## Instructions to follow
Each line of the data below from the one holding "let s' := upd" to the one holding "intros [Hok Has]", inclusive, is to be reproduced exactly; no other line belongs in the answer.

## Provided information
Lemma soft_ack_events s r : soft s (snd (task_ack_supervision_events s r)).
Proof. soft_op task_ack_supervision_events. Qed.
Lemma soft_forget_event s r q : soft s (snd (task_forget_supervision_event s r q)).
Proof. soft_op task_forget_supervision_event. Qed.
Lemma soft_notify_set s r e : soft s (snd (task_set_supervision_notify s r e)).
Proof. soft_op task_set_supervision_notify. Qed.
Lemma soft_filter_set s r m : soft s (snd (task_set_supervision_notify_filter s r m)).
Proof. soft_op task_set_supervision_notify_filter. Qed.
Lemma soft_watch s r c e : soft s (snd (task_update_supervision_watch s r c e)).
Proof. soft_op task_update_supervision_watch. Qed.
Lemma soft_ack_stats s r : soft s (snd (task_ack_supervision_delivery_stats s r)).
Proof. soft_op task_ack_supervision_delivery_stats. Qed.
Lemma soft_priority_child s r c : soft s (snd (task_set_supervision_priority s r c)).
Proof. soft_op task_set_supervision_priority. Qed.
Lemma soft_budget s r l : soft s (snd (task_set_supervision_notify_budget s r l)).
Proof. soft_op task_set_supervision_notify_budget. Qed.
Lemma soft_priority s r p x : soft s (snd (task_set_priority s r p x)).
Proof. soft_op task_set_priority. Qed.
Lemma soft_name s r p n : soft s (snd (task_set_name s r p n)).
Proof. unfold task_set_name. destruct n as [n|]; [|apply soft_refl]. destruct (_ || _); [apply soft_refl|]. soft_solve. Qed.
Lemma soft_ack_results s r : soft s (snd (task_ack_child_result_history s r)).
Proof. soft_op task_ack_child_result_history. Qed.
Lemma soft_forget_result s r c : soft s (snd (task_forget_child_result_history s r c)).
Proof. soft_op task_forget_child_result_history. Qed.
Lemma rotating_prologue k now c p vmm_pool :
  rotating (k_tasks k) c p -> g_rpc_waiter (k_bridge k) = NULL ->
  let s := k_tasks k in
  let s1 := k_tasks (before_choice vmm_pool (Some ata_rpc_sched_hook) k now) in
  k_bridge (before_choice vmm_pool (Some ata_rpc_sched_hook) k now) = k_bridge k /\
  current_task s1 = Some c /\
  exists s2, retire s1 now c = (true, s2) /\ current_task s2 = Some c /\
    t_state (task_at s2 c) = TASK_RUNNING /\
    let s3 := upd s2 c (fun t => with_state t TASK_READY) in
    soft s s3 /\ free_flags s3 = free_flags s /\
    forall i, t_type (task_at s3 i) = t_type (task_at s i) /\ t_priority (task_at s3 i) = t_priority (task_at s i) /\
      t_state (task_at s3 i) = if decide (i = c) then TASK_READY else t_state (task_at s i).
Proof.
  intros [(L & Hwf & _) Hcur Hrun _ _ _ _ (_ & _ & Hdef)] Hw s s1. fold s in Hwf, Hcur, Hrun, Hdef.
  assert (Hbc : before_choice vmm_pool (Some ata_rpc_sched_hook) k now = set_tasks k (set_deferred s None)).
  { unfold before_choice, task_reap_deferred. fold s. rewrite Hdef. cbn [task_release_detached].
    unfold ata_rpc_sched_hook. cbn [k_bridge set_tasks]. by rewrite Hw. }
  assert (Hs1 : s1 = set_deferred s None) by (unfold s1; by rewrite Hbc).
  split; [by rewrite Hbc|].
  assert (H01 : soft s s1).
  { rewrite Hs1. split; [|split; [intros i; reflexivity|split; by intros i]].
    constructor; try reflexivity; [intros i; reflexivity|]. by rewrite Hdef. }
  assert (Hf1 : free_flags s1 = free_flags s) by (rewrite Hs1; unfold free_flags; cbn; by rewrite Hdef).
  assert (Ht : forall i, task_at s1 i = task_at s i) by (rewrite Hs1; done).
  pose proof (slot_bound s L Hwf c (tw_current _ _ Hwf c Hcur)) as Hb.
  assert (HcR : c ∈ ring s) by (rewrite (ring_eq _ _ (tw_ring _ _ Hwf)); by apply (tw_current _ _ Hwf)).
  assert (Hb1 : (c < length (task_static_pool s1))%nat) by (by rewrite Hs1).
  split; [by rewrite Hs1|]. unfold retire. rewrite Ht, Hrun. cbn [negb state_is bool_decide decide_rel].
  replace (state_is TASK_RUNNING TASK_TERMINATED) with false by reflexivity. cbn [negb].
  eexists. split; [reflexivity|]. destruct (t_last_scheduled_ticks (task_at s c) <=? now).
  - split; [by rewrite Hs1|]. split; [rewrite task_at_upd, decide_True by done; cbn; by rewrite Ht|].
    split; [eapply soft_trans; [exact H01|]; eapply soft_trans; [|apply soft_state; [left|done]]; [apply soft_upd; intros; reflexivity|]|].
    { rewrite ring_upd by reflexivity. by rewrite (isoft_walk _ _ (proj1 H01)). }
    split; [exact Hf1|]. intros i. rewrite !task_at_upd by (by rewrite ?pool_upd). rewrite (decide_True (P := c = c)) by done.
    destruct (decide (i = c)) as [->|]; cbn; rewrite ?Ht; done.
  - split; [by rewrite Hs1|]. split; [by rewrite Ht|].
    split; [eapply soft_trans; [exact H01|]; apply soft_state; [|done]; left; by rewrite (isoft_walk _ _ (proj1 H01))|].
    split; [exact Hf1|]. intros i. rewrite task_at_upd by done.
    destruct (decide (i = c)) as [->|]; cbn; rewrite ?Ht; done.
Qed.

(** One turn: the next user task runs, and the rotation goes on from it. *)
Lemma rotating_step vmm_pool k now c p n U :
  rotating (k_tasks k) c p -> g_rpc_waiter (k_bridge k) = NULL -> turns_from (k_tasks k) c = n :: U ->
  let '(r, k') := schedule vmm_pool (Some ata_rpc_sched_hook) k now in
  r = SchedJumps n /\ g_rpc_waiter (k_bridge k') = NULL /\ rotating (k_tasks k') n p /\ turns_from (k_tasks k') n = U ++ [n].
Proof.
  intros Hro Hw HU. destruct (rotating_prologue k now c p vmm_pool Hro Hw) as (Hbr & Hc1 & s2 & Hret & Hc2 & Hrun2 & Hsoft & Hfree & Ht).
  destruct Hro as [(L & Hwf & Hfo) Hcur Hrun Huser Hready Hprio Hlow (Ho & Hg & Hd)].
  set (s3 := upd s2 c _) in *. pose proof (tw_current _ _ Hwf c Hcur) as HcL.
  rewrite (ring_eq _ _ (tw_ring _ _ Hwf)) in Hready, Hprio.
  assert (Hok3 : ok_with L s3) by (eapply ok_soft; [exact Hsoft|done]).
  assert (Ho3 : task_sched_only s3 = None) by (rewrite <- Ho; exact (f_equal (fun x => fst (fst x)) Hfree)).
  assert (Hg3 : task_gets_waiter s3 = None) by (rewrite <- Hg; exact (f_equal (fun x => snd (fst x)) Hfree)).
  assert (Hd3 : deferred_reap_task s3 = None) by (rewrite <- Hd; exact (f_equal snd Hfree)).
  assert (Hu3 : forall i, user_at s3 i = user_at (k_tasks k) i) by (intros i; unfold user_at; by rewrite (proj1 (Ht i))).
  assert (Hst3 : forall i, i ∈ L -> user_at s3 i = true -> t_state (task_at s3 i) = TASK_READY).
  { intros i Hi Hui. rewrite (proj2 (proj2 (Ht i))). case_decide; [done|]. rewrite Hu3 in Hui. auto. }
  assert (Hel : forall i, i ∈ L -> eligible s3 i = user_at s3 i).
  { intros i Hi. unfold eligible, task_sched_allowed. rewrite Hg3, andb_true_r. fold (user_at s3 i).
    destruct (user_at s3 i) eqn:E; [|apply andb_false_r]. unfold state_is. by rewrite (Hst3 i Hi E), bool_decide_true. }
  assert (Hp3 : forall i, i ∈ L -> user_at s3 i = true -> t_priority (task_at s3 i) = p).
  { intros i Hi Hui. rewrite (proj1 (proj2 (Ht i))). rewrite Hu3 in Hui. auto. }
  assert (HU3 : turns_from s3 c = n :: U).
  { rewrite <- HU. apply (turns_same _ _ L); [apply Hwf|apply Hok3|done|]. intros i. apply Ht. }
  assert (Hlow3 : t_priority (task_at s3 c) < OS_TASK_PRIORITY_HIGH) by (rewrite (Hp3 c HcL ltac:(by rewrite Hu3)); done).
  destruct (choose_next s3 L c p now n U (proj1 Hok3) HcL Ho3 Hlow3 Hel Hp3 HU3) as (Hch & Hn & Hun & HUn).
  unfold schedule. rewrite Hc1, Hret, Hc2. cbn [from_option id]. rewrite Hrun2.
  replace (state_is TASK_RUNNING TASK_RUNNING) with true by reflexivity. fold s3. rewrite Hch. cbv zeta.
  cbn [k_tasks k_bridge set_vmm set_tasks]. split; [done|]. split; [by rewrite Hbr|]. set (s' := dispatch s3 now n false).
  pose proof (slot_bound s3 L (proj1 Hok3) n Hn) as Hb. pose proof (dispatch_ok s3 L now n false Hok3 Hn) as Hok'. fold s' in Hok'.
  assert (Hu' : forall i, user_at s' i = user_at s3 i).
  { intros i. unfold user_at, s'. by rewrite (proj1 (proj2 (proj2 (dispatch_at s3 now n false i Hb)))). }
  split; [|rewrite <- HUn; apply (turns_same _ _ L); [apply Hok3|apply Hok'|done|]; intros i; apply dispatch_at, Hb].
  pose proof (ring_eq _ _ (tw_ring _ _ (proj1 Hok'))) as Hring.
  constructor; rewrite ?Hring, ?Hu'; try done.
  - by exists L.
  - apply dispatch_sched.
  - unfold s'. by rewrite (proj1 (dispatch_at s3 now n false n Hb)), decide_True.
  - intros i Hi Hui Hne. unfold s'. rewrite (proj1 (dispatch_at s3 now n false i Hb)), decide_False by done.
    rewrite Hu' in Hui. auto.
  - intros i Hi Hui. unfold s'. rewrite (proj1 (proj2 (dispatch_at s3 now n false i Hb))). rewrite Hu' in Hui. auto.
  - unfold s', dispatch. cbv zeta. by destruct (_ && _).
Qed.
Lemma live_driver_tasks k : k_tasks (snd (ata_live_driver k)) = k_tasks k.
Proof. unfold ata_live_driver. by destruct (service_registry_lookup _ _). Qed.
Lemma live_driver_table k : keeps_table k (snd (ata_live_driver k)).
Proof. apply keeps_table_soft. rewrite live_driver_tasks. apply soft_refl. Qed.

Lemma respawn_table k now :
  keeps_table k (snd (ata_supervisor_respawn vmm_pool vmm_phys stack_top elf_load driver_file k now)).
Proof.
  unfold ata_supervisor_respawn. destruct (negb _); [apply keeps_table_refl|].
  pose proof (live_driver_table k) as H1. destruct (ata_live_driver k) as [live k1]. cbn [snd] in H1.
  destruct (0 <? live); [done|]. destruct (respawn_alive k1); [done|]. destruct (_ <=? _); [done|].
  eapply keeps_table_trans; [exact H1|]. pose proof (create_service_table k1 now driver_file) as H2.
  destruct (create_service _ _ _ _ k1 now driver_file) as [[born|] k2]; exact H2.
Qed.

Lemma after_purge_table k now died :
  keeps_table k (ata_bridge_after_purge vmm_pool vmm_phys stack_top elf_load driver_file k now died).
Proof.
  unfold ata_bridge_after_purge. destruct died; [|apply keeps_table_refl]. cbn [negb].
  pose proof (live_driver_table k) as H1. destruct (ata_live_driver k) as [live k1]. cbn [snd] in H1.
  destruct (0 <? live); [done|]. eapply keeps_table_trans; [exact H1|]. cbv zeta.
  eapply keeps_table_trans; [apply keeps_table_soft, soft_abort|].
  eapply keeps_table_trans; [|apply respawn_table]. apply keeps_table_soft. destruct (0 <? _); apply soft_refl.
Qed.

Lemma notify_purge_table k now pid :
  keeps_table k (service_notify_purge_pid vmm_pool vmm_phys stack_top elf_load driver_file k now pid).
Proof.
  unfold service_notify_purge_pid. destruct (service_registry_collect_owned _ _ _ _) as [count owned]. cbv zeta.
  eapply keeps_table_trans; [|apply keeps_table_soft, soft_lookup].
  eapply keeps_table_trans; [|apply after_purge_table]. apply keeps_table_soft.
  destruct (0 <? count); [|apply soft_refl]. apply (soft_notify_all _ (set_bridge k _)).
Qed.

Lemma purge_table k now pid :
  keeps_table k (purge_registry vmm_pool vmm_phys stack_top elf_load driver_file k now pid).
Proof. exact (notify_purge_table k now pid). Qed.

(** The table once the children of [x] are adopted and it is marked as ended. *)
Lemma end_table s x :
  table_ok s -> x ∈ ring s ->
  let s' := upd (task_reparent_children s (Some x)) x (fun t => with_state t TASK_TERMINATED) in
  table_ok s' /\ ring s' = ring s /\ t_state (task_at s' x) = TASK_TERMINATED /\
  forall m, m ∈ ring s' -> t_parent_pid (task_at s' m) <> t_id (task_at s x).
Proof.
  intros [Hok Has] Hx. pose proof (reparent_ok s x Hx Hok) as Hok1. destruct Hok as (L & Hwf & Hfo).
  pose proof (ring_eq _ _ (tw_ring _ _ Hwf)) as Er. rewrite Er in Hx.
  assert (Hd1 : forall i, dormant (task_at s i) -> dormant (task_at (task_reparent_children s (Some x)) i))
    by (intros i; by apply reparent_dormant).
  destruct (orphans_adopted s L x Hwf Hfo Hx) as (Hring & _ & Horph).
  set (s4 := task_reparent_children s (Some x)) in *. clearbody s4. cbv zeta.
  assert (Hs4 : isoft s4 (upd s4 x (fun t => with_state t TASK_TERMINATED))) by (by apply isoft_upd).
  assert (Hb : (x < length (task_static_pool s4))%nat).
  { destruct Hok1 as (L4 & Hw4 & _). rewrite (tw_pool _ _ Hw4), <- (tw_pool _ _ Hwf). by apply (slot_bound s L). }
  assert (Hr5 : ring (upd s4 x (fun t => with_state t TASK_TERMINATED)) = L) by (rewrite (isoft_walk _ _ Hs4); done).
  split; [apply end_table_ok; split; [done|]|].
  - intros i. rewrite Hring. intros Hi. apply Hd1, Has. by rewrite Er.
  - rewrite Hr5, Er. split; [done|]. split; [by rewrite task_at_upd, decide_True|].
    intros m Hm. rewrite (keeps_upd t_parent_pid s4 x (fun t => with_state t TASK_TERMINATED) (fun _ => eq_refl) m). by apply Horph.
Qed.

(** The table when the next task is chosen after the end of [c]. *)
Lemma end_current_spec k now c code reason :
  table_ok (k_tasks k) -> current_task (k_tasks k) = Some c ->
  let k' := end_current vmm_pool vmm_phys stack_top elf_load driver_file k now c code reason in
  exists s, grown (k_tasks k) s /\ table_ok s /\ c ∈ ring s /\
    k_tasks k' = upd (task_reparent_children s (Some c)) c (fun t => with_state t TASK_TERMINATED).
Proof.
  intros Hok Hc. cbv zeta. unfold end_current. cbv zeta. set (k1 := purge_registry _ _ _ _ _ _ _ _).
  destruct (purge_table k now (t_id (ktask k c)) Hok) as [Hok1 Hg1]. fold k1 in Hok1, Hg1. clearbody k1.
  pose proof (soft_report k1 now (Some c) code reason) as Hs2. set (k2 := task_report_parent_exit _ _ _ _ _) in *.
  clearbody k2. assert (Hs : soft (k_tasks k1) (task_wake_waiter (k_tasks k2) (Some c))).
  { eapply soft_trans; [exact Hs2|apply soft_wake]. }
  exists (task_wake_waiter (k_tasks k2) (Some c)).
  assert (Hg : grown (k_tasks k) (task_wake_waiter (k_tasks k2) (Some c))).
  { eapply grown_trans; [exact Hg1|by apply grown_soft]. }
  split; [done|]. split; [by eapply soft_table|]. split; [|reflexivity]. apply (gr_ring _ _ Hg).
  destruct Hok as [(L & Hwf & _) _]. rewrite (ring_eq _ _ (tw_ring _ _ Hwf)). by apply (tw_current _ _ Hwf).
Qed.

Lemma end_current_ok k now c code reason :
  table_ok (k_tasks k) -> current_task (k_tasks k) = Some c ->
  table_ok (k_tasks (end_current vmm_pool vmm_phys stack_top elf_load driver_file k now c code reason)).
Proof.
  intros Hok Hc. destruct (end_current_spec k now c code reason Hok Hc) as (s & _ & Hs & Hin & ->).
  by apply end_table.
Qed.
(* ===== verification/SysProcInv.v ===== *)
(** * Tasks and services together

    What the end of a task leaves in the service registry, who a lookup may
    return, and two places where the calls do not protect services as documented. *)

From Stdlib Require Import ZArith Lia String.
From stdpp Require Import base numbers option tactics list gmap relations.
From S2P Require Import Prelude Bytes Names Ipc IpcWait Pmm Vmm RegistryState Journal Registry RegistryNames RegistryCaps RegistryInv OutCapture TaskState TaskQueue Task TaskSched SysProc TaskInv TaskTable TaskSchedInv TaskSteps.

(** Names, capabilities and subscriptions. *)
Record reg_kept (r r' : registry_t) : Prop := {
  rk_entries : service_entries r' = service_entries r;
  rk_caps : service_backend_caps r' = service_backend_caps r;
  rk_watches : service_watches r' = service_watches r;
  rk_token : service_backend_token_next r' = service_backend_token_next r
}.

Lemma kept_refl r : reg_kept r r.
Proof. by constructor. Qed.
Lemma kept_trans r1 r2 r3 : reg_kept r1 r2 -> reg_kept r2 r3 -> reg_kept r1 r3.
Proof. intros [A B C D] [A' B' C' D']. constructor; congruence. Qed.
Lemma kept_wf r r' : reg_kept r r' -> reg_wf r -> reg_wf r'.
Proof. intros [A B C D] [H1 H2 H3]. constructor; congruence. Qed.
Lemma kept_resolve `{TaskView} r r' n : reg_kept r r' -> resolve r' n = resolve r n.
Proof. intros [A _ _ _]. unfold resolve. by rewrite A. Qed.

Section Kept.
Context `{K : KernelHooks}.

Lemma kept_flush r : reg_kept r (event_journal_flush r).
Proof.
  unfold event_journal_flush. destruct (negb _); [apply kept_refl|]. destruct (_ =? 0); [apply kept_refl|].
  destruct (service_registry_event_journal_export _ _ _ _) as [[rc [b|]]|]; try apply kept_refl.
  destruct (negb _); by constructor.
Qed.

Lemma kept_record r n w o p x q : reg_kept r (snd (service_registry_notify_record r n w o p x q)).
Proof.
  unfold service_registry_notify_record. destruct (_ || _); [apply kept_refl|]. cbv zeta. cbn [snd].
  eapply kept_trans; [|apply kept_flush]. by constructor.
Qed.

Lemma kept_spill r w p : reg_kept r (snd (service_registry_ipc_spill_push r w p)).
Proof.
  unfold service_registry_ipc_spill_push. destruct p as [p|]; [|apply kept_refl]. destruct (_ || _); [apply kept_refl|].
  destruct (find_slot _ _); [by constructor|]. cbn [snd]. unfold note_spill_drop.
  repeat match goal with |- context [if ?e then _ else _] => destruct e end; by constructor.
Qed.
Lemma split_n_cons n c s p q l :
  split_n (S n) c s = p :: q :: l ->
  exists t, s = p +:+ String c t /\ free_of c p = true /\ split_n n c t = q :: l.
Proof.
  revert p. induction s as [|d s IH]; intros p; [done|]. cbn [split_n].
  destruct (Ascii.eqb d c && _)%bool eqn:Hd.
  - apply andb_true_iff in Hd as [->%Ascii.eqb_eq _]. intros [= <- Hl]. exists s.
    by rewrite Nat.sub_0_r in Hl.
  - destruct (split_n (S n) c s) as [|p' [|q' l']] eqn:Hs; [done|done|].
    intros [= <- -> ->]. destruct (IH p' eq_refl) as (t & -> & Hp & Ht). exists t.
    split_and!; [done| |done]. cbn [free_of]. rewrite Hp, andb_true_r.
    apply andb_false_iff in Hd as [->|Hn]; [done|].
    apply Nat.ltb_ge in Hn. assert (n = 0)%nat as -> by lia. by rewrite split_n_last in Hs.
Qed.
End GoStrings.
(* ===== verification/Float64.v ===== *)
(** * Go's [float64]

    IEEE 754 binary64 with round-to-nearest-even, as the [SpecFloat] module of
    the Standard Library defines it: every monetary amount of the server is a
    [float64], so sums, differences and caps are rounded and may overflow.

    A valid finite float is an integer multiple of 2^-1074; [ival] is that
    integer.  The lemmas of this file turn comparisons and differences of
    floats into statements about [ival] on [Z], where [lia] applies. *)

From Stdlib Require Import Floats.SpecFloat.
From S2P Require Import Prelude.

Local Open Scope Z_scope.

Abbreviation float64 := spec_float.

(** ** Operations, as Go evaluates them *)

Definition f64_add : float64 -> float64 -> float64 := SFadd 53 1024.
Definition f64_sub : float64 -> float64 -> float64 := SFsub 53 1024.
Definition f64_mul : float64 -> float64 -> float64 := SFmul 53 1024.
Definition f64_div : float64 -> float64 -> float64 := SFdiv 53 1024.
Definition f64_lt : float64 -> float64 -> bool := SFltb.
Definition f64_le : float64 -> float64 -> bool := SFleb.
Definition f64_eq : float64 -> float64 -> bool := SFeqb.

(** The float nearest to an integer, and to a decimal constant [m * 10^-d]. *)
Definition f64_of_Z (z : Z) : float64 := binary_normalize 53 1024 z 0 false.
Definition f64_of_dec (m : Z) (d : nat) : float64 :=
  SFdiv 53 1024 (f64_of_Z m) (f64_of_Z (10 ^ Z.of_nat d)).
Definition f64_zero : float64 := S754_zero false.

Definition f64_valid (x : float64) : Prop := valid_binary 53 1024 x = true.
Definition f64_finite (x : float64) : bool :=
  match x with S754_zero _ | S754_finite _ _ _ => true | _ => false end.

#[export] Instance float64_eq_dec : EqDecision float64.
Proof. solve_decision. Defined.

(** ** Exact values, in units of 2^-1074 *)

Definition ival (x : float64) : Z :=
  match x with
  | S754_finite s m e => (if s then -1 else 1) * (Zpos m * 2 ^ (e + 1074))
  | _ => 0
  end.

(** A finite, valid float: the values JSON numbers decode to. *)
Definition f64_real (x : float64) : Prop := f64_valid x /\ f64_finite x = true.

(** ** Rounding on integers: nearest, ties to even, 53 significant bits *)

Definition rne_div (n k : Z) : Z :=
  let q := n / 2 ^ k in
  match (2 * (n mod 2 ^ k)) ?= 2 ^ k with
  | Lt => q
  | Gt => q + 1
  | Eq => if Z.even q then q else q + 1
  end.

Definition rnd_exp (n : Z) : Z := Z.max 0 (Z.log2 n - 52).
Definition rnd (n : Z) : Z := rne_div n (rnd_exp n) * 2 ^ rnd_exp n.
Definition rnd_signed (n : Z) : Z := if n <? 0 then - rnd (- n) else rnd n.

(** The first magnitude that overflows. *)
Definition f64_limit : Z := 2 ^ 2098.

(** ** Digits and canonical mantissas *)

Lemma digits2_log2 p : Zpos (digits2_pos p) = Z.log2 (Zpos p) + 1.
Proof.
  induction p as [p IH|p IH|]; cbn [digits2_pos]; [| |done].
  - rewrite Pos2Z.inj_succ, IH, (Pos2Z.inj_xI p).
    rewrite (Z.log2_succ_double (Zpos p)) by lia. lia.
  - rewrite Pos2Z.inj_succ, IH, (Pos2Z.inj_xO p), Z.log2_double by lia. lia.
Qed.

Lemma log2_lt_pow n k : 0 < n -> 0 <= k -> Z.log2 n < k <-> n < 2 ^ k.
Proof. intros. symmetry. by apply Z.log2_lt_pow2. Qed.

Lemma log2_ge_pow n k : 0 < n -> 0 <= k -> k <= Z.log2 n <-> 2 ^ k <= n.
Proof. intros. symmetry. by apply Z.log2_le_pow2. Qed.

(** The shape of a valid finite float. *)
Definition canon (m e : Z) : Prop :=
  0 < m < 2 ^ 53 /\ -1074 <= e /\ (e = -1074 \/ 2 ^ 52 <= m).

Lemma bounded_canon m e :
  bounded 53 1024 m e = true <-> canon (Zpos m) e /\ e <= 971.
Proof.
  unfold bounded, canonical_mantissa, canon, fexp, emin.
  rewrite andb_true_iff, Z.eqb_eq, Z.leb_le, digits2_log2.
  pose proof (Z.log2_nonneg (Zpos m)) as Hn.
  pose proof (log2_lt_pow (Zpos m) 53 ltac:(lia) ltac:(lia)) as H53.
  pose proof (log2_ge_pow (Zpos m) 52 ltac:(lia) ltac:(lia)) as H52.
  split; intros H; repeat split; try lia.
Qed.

## Answer to this problem
  let s' := upd (task_reparent_children s (Some x)) x (fun t => with_state t TASK_TERMINATED) in
  table_ok s' /\ ring s' = ring s /\ t_state (task_at s' x) = TASK_TERMINATED /\
  forall m, m ∈ ring s' -> t_parent_pid (task_at s' m) <> t_id (task_at s x).
Proof.
  intros [Hok Has] Hx. pose proof (reparent_ok s x Hx Hok) as Hok1. destruct Hok as (L & Hwf & Hfo).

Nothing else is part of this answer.